─── Data for analysis ───
Lemma fmix64_left k : 0 ≤ k < 2 ^ 64 → fmix64_inverse (fmix64 k) = k.
Proof.
  intros Hh. unfold fmix64, fmix64_inverse. cbv zeta.
  set (a := Z.lxor k (Z.shiftr k 33)).
  assert (Ha : 0 ≤ a < 2 ^ 64) by (unfold a; xrange).
  set (m1 := u64 (a * 0xff51afd7ed558ccd)). set (b := Z.lxor m1 (Z.shiftr m1 33)).
  assert (Hm1 : 0 ≤ m1 < 2 ^ 64) by apply u64_range.
  assert (Hb : 0 ≤ b < 2 ^ 64) by (unfold b; xrange).
  set (m2 := u64 (b * 0xc4ceb9fe1a85ec53)).
  assert (Hm2 : 0 ≤ m2 < 2 ^ 64) by apply u64_range.
  rewrite (xorshift_cancel m2 33) by lia. unfold m2.
  rewrite u64_mul_cancel by (done || lia). unfold b.
  rewrite (xorshift_cancel m1 33) by lia. unfold m1.
  rewrite u64_mul_cancel by (done || lia). apply xorshift_cancel; lia.
Qed.

Lemma fmix64_right k : 0 ≤ k < 2 ^ 64 → fmix64 (fmix64_inverse k) = k.
Proof.
  intros Hh. unfold fmix64, fmix64_inverse. cbv zeta.
  set (a := Z.lxor k (Z.shiftr k 33)).
  assert (Ha : 0 ≤ a < 2 ^ 64) by (unfold a; xrange).
  set (m1 := u64 (a * 0x9cb4b2f8129337db)). set (b := Z.lxor m1 (Z.shiftr m1 33)).
  assert (Hm1 : 0 ≤ m1 < 2 ^ 64) by apply u64_range.
  assert (Hb : 0 ≤ b < 2 ^ 64) by (unfold b; xrange).
  set (m2 := u64 (b * 0x4f74430c22a54005)).
  assert (Hm2 : 0 ≤ m2 < 2 ^ 64) by apply u64_range.
  rewrite (xorshift_cancel m2 33) by lia. unfold m2.
  rewrite u64_mul_cancel by (done || lia). unfold b.
  rewrite (xorshift_cancel m1 33) by lia. unfold m1.
  rewrite u64_mul_cancel by (done || lia). apply xorshift_cancel; lia.
Qed.

(** ** Lemmas on the block and tail loops *)

Lemma read32_take key pos :
  0 ≤ pos → pos + 4 ≤ zlen key →
  read_little_endian32 key pos = Some (le_value (take 4 (drop (Z.to_nat pos) key))).
Proof. intros. unfold read_little_endian32. by rewrite mem_read_some by lia. Qed.

Lemma read64_take key pos :
  0 ≤ pos → pos + 8 ≤ zlen key →
  read_little_endian64 key pos = Some (le_value (take 8 (drop (Z.to_nat pos) key))).
Proof. intros. unfold read_little_endian64. by rewrite mem_read_some by lia. Qed.

Lemma x86_32_body_words count i key blocks h1 :
  0 ≤ blocks + 4 * i → blocks + 4 * i + 4 * Z.of_nat count ≤ zlen key →
  x86_32_body count i key blocks h1 =
    Some (foldl mm32_round h1 (words 4 count (drop (Z.to_nat (blocks + 4 * i)) key))).
Proof.
  revert i h1. induction count as [|count IH]; intros i h1 H1 H2; cbn [x86_32_body words foldl];
    [done|].
  unfold getblock32. rewrite read32_take by lia. cbn [mbind option_bind].
  rewrite IH by lia. rewrite drop_drop. do 4 f_equal. lia.
Qed.

Lemma x64_128_body_words count i key h1 h2 :
  0 ≤ i → 16 * i + 16 * Z.of_nat count ≤ zlen key →
  x64_128_body count i key h1 h2 =
    Some (mm64_rounds (words 8 (2 * count) (drop (Z.to_nat (16 * i)) key)) h1 h2).
Proof.
  revert i h1 h2. induction count as [|count IH]; intros i h1 h2 H1 H2; [done|].
  replace (2 * S count)%nat with (S (S (2 * count))) by lia.
  cbn [x64_128_body words mm64_rounds].
  unfold getblock64. rewrite !read64_take by lia. cbn [mbind option_bind].
  rewrite IH by lia. rewrite !drop_drop.
  replace (0 + 8 * (i * 2 + 0)) with (16 * i) by lia.
  replace (Z.to_nat (0 + 8 * (i * 2 + 1))) with (Z.to_nat (16 * i) + 8)%nat by lia.
  replace (Z.to_nat (16 * (i + 1))) with (Z.to_nat (16 * i) + (8 + 8))%nat by lia.
  done.
Qed.

Lemma xor_acc y b j :
  0 ≤ j → 0 ≤ b < 256 → Z.lxor (Z.shiftl y (j + 8)) (Z.shiftl b j) = Z.shiftl (b + 256 * y) j.
Proof.
  intros Hj Hb. rewrite (Z.add_comm j 8), <- Z.shiftl_shiftl, <- Z.shiftl_lxor by lia. f_equal.
  rewrite Z.lxor_comm, lxor_shiftl_add by lia. lia.
Qed.

Lemma xor_tail_hit pre rest lim i sh k b :
  rest !! Z.to_nat i = Some b → 0 ≤ i → lim ≤ zlen rest →
  xor_tail (pre ++ rest) (zlen pre) (zlen rest) lim i sh k = Some (Z.lxor k (Z.shiftl b sh)).
Proof.
  intros Hb Hi Hlim. unfold xor_tail, mem_get. rewrite !decide_True by lia.
  rewrite lookup_app_r by lia.
  replace (Z.to_nat (zlen pre + i) - length pre)%nat with (Z.to_nat i) by lia.
  by rewrite Hb.
Qed.

Lemma xor_tail_miss pre rest lim i sh k :
  zlen rest < lim → xor_tail (pre ++ rest) (zlen pre) (zlen rest) lim i sh k = Some k.
Proof. intros. unfold xor_tail. by rewrite decide_False by lia. Qed.

(** An empty rest scrambles to nothing. *)
Lemma scramble32_0 c1 r c2 : scramble32 0 c1 r c2 = 0.
Proof. unfold scramble32, rotl32. cbn [Z.mul]. by rewrite Z.shiftl_0_l, Z.shiftr_0_l. Qed.

Lemma scramble64_0 c1 r c2 : scramble64 0 c1 r c2 = 0.
Proof. unfold scramble64, rotl64. cbn [Z.mul]. by rewrite Z.shiftl_0_l, Z.shiftr_0_l. Qed.

(** Evaluate a fall-through tail on a rest of known length. *)
Ltac run_tail :=
  repeat (first [ rewrite xor_tail_miss by (cbn; lia)
                | erewrite xor_tail_hit by first [reflexivity | cbn; lia] ];
          cbn [mbind option_bind]);
  rewrite ?Z.lxor_0_l;
  rewrite ?(xor_acc _ _ 48), ?(xor_acc _ _ 40), ?(xor_acc _ _ 32), ?(xor_acc _ _ 24),
    ?(xor_acc _ _ 16), ?(xor_acc _ _ 8), ?(xor_acc _ _ 0) by lia;
  rewrite ?Z.shiftl_0_r; cbn [le_value take drop]; rewrite ?Z.mul_0_r, ?Z.add_0_r; done.

Ltac bytes_of H := rewrite ?bytes_ok_cons in H; unfold byte_ok in H; destruct_and? H.

Lemma x86_32_tail_rest pre rest :
  bytes_ok rest → zlen rest < 4 →
  x86_32_tail (pre ++ rest) (zlen pre) (zlen rest) = Some (le_value rest).
Proof.
  intros Hok Hlen. unfold x86_32_tail.
  destruct rest as [|a [|b [|c [|? ?]]]]; [| | | |cbn in Hlen; lia];
    bytes_of Hok; run_tail.
Qed.

Ltac split_rest H :=
  match type of H with
  | zlen ?r < _ => destruct r as [|? r]; [|first [exfalso; cbn in H; lia | split_rest H]]
  end.

Lemma x64_128_tail_rest pre rest :
  bytes_ok rest → zlen rest < 16 →
  x64_128_tail_k1 (pre ++ rest) (zlen pre) (zlen rest) = Some (le_value (take 8 rest)) ∧
  x64_128_tail_k2 (pre ++ rest) (zlen pre) (zlen rest) = Some (le_value (drop 8 rest)).
Proof.
  intros Hok Hlen. unfold x64_128_tail_k1, x64_128_tail_k2.
  do 16 (destruct rest as [|? rest]; [bytes_of Hok; split; run_tail|]).
  cbn in Hlen. lia.
Qed.

(** ** Properties *)

Lemma div_quot_nat (key : list Z) d :
  0 < d → zlen key ÷ d = Z.of_nat (length key / Z.to_nat d).
Proof. intros. rewrite Z.quot_div_nonneg, Nat2Z.inj_div, Z2Nat.id by lia. done. Qed.

Lemma rest_split (key : list Z) (d : nat) :
  (0 < d)%nat →
  key = take (d * (length key / d)) key ++ drop (d * (length key / d)) key ∧
  length (take (d * (length key / d)) key) = (d * (length key / d))%nat ∧
  length (drop (d * (length key / d)) key) = (length key mod d)%nat ∧
  (length key mod d < d)%nat ∧ (d * (length key / d) ≤ length key)%nat.
Proof.
  intros Hd. pose proof (Nat.div_mod_eq (length key) d).
  pose proof (Nat.mod_upper_bound (length key) d).
  rewrite length_take, length_drop, take_drop. split_and!; [done|lia..].
Qed.

Lemma murmur32_matches key seed :
  bytes_ok key → zlen key < 2 ^ 31 →
  murmurhash32_hash key (zlen key) seed = Some (murmur32_reference key seed).
Proof.
  intros Hok Hlen. unfold murmurhash32_hash. rewrite s32_id by lia.
  unfold MurmurHash3_x86_32, murmur32_reference. rewrite (div_quot_nat key 4) by lia.
  change (Z.to_nat 4) with 4%nat.
  destruct (rest_split key 4) as (Hkey & Hpre & Hrest & Hlt & Hle); [lia|].
  set (n := (length key / 4)%nat) in *. rewrite decide_False by lia.
  rewrite Nat2Z.id, x86_32_body_words by lia.
  replace (Z.to_nat (Z.of_nat n * 4 + 4 * - Z.of_nat n)) with 0%nat by lia.
  rewrite drop_0. cbn [mbind option_bind].
  assert (Z.land (zlen key) 3 = zlen (drop (4 * n) key)) as Hland.
  { rewrite (Z.land_ones _ 2), Hrest by lia. by rewrite Nat2Z.inj_mod. }
  rewrite Hland. replace (Z.of_nat n * 4) with (zlen (take (4 * n) key)) by lia.
  assert (Ht := x86_32_tail_rest (take (4 * n) key) (drop (4 * n) key)).
  rewrite <- Hkey in Ht. rewrite Ht by (eauto with sparkey; lia).
  cbn [mbind option_bind]. rewrite u32_id by lia. do 3 f_equal.
  case_decide as Hn; [done|].
  destruct (drop (4 * n) key); [|cbn in Hn; lia]. cbn [le_value].
  by rewrite scramble32_0, Z.lxor_0_r.
Qed.

Lemma murmur64_matches key seed :
  bytes_ok key → zlen key < 2 ^ 31 →
  murmurhash64_hash key (zlen key) seed = Some (murmur64_reference key seed).
Proof.
  intros Hok Hlen. unfold murmurhash64_hash. rewrite s32_id by lia.
  unfold MurmurHash3_x64_128, murmur64_reference. rewrite (div_quot_nat key 16) by lia.
  change (Z.to_nat 16) with 16%nat.
  destruct (rest_split key 16) as (Hkey & Hpre & Hrest & Hlt & Hle); [lia|].
  set (n := (length key / 16)%nat) in *.
  rewrite Nat2Z.id, x64_128_body_words by lia.
  change (Z.to_nat (16 * 0)) with 0%nat. rewrite drop_0. cbn [mbind option_bind].
  destruct (mm64_rounds (words 8 (2 * n) key) seed seed) as [h1 h2].
  assert (Z.land (zlen key) 15 = zlen (drop (16 * n) key)) as Hland.
  { rewrite (Z.land_ones _ 4), Hrest by lia. by rewrite Nat2Z.inj_mod. }
  rewrite Hland. replace (Z.of_nat n * 16) with (zlen (take (16 * n) key)) by lia.
  destruct (x64_128_tail_rest (take (16 * n) key) (drop (16 * n) key)) as [Ht1 Ht2];
    [by eauto with sparkey|lia|].
  rewrite <- Hkey in Ht1, Ht2. rewrite Ht1, Ht2. cbn [mbind option_bind fmap option_map option_fmap fst].
  rewrite (u64_id (zlen key)) by lia.

  set (rest := drop (16 * n) key) in *.
  assert ((if decide (9 ≤ zlen rest) then Z.lxor h2 (scramble64 (le_value (drop 8 rest)) x64_c2 33 x64_c1) else h2)
          = Z.lxor h2 (scramble64 (le_value (drop 8 rest)) x64_c2 33 x64_c1)) as ->.
  { case_decide; [done|]. rewrite drop_ge by lia. cbn [le_value]. by rewrite scramble64_0, Z.lxor_0_r. }
  assert ((if decide (1 ≤ zlen rest) then Z.lxor h1 (scramble64 (le_value (take 8 rest)) x64_c1 31 x64_c2) else h1)
          = Z.lxor h1 (scramble64 (le_value (take 8 rest)) x64_c1 31 x64_c2)) as ->.
  { case_decide; [done|]. destruct rest; [|cbn in *; lia]. cbn [take le_value].
    by rewrite scramble64_0, Z.lxor_0_r. }
  done.
Qed.

(** C22. The two hash functions of the library compute, for every key whose length
    fits an int, the reference fold over the key's little endian words. *)
Theorem murmur_matches_reference key seed :
  bytes_ok key → zlen key < 2 ^ 31 →
  murmurhash32_hash key (zlen key) seed = Some (murmur32_reference key seed) ∧
  murmurhash64_hash key (zlen key) seed = Some (murmur64_reference key seed).
Proof. split; [by apply murmur32_matches|by apply murmur64_matches]. Qed.

Lemma murmur_matches_reference_witness :
  let key := [82; 76; 72] in
  murmurhash32_hash key (zlen key) 0x20132ae9 = Some 0x4d7530a2 ∧
  murmurhash64_hash key (zlen key) 0x20132ae9 = Some 0x05a626d6bbab60f1.
Proof.
  intros key.
  destruct (murmur_matches_reference [82; 76; 72] 0x20132ae9) as [H1 H2];
    [repeat constructor; unfold byte_ok; lia|cbn; lia|].
  unfold key. split; [rewrite H1|rewrite H2]; by vm_compute.
Defined.

(** The finalizers are bijections on 32 and 64 bit words, so the final mix
    loses nothing of the state. *)
Theorem fmix_bijective h k :
  0 ≤ h < 2 ^ 32 → 0 ≤ k < 2 ^ 64 →
  fmix32_inverse (fmix32 h) = h ∧ fmix32 (fmix32_inverse h) = h ∧
  fmix64_inverse (fmix64 k) = k ∧ fmix64 (fmix64_inverse k) = k.
Proof.
  intros. split_and!;
    [by apply fmix32_left|by apply fmix32_right|by apply fmix64_left|by apply fmix64_right].
Qed.

Lemma fmix_bijective_witness :
  fmix32_inverse (fmix32 12345) = 12345 ∧ fmix64_inverse (fmix64 12345) = 12345.
Proof.
  destruct (fmix_bijective 12345 12345) as (H1 & _ & H2 & _); [lia|lia|]. by split.
Defined.

Lemma murmur32_range key seed :
  0 ≤ murmur32_reference key seed < 2 ^ 32.
Proof. apply fmix32_range. Qed.

Lemma murmur64_range key seed :
  0 ≤ murmur64_reference key seed < 2 ^ 64.
Proof. unfold murmur64_reference. destruct (mm64_rounds _ _ _). apply u64_range. Qed.
(* ===== verification/Compress.v ===== *)
(** * The compressor table (compress.c)

    Snappy and Zstandard are not part of the repository: their functions are the
    fields of [Codec], on which the rest of the development is parametric, and
    [CodecLaws] states what their documentation promises. *)

From stdpp Require Import base gmap list strings numbers.
From Stdlib Require Import ZArith Lia.
From S2P Require Import Prelude ReturnCodes LogHeader.

Local Open Scope Z_scope.

(** ** The external libraries *)

(** The compression functions take the input and the room for the output;
    [None] is an error status. *)
Class Codec : Type := {
  snappy_max_compressed_length : Z → Z;
  snappy_compress : list Z → Z → option (list Z);
  snappy_uncompress : list Z → Z → option (list Z);
  ZSTD_compressBound : Z → Z;
  ZSTD_compress : list Z → Z → Z → option (list Z);   (* the last argument is the level *)
  ZSTD_decompress : list Z → Z → option (list Z)
}.

(** The documented contract of a compression function with its bound: it
    succeeds when the room is the bound of some size the input does not exceed,
    stays in its room, and what it makes decompresses to the input wherever the
    input fits. *)
Definition codec_contract (bound : Z → Z) (compress decompress : list Z → Z → option (list Z))
    : Prop :=
  (∀ n, 0 ≤ n < 2 ^ 31 → 0 ≤ bound n < 2 ^ 32) ∧
  (∀ input n, bytes_ok input → zlen input ≤ n → n < 2 ^ 31 →
     ∃ out, compress input (bound n) = Some out ∧ bytes_ok out ∧ zlen out ≤ bound n ∧
       ∀ m, zlen input ≤ m → decompress out m = Some input).

Class CodecLaws (C : Codec) : Prop := {
  snappy_contract :
    codec_contract snappy_max_compressed_length snappy_compress snappy_uncompress;
  zstd_contract :
    codec_contract ZSTD_compressBound (λ input n, ZSTD_compress input n 3) ZSTD_decompress
}.

(** ** Definitions *)

Section Compress.
Context {C : Codec}.

(** A compressor returns its output, or the error code. *)
Record sparkey_compressor : Type := Compressor {
  max_compressed_size : Z → Z;
  decompress : list Z → Z → res returncode (list Z);
  compress : list Z → Z → res returncode (list Z)
}.

Definition status (out : option (list Z)) : res returncode (list Z) :=
  match out with Some out => Ok out | None => Err SPARKEY_INTERNAL_ERROR end.

Definition sparkey_snappy_max_compressed_size (block_size : Z) : Z :=
  u32 (snappy_max_compressed_length block_size).
Definition sparkey_snappy_decompress (input : list Z) (room : Z) : res returncode (list Z) :=
  status (snappy_uncompress input room).
Definition sparkey_snappy_compress (input : list Z) (room : Z) : res returncode (list Z) :=
  status (snappy_compress input room).

Definition sparkey_zstd_max_compressed_size (block_size : Z) : Z :=
  u32 (ZSTD_compressBound block_size).
Definition sparkey_zstd_decompress (input : list Z) (room : Z) : res returncode (list Z) :=
  status (ZSTD_decompress input room).
Definition sparkey_zstd_compress (input : list Z) (room : Z) : res returncode (list Z) :=
  status (ZSTD_compress input room 3).

(** The entry of SPARKEY_COMPRESSION_NONE has NULL pointers; [None] is a call
    through one of them, or an index outside the table. *)
Definition sparkey_compressors (t : Z) : option sparkey_compressor :=
  if decide (t = SPARKEY_COMPRESSION_SNAPPY) then
    Some (Compressor sparkey_snappy_max_compressed_size sparkey_snappy_decompress
            sparkey_snappy_compress)
  else if decide (t = SPARKEY_COMPRESSION_ZSTD) then
    Some (Compressor sparkey_zstd_max_compressed_size sparkey_zstd_decompress
            sparkey_zstd_compress)
  else None.

Definition sparkey_uses_compressor (t : Z) : bool :=
  bool_decide (t = SPARKEY_COMPRESSION_SNAPPY ∨ t = SPARKEY_COMPRESSION_ZSTD).

(** ** Lemmas *)

(** The table has an entry exactly for the types that use a compressor. *)
Lemma uses_compressor_iff t :
  sparkey_uses_compressor t = true ↔ is_Some (sparkey_compressors t).
Proof.
  unfold sparkey_uses_compressor, sparkey_compressors. rewrite bool_decide_eq_true.
  repeat case_decide; (split; [intros []; subst; eauto; done|intros [? [=]]; eauto]).
Qed.

Lemma uses_compressor_none : sparkey_uses_compressor SPARKEY_COMPRESSION_NONE = false.
Proof. done. Qed.

End Compress.

Arguments sparkey_compressor : clear implicits.

(** ** A concrete codec: the identity *)

Definition identity_codec : Codec := {|
  snappy_max_compressed_length n := n;
  snappy_compress input room := if decide (zlen input ≤ room) then Some input else None;
  snappy_uncompress input room := if decide (zlen input ≤ room) then Some input else None;
  ZSTD_compressBound n := n;
  ZSTD_compress input room _ := if decide (zlen input ≤ room) then Some input else None;
  ZSTD_decompress input room := if decide (zlen input ≤ room) then Some input else None
|}.

#[export] Instance identity_codec_laws : CodecLaws identity_codec.
Proof.
  split; (split; [cbn; lia|]); intros input n Hok Hl Hn; exists input; cbn;
    rewrite decide_True by done; split_and!; try done; intros; by rewrite decide_True.
Qed.

(** ** The contract of a table entry *)

(** Blocks of at most [block_size] bytes survive compression into the room the
    writer has and decompression into the room the reader has. *)
Definition compressor_ok (c : sparkey_compressor) (block_size : Z) : Prop :=
  ∀ block, bytes_ok block → zlen block ≤ block_size →
    ∃ out, compress c block (max_compressed_size c block_size) = Ok out ∧
      zlen out ≤ max_compressed_size c block_size < 2 ^ 32 ∧ bytes_ok out ∧
      decompress c out block_size = Ok block.

Lemma compressors_ok {C : Codec} {L : CodecLaws C} t c block_size :
  sparkey_compressors t = Some c → block_size < 2 ^ 31 → compressor_ok c block_size.
Proof.
  intros Hc Hbs block Hok Hlen.
  assert (Hw : ∀ bound comp dec, codec_contract bound comp dec →
    ∃ out, status (comp block (u32 (bound block_size))) = Ok out ∧
      zlen out ≤ u32 (bound block_size) < 2 ^ 32 ∧ bytes_ok out ∧
      status (dec out block_size) = Ok block).
  { intros bound comp dec [Hb Hcon].
    destruct (Hcon block block_size Hok Hlen Hbs) as (out & Hcomp & Ho & Hl & Hdec).
    rewrite (u32_id (bound block_size)) by (apply Hb; lia). exists out.
    rewrite Hcomp, Hdec by lia. pose proof (Hb block_size). split_and!; try done; lia. }
  unfold sparkey_compressors in *. repeat case_decide; simplify_eq.
  - apply (Hw _ _ _ snappy_contract).
  - apply (Hw _ _ _ zstd_contract).
Qed.

(** ** Properties *)

(** Whatever the compressor of a log, a block that the writer compresses in the
    space it allocated for a block size decompresses to the same bytes in the
    buffer the reader allocated for that size. *)
Theorem compressor_roundtrip {C : Codec} {L : CodecLaws C} t block_size block :
  sparkey_uses_compressor t = true → bytes_ok block →
  zlen block ≤ block_size → block_size < 2 ^ 31 →
  ∃ c out, sparkey_compressors t = Some c ∧
    compress c block (max_compressed_size c block_size) = Ok out ∧
    zlen out ≤ max_compressed_size c block_size < 2 ^ 32 ∧ bytes_ok out ∧
    decompress c out block_size = Ok block.
Proof.
  intros Ht Hok Hlen Hbs. apply uses_compressor_iff in Ht as [c Hc].
  destruct (compressors_ok t c block_size Hc Hbs block Hok Hlen) as [out Hout]. by exists c, out.
Qed.

Lemma compressor_roundtrip_witness :
  ∃ c out, @sparkey_compressors identity_codec 2 = Some c ∧
    compress c [1; 2; 3] (max_compressed_size c 10) = Ok out ∧
    zlen out ≤ max_compressed_size c 10 < 2 ^ 32 ∧ bytes_ok out ∧
    decompress c out 10 = Ok [1; 2; 3].
Proof.
  apply (@compressor_roundtrip identity_codec identity_codec_laws 2 10 [1; 2; 3]);
    [done| |cbn; lia|done].
  repeat constructor; done.
Defined.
───
Your instructions:
Could you reproduce exactly the lines of the entries above, from the one with "status (snappy_uncompress input room)." through the one with "status (ZSTD_compress input room 3).", and nothing else?

The answer:
  status (snappy_uncompress input room).
Definition sparkey_snappy_compress (input : list Z) (room : Z) : res returncode (list Z) :=
  status (snappy_compress input room).

Definition sparkey_zstd_max_compressed_size (block_size : Z) : Z :=
  u32 (ZSTD_compressBound block_size).
Definition sparkey_zstd_decompress (input : list Z) (room : Z) : res returncode (list Z) :=
  status (ZSTD_decompress input room).
Definition sparkey_zstd_compress (input : list Z) (room : Z) : res returncode (list Z) :=
  status (ZSTD_compress input room 3).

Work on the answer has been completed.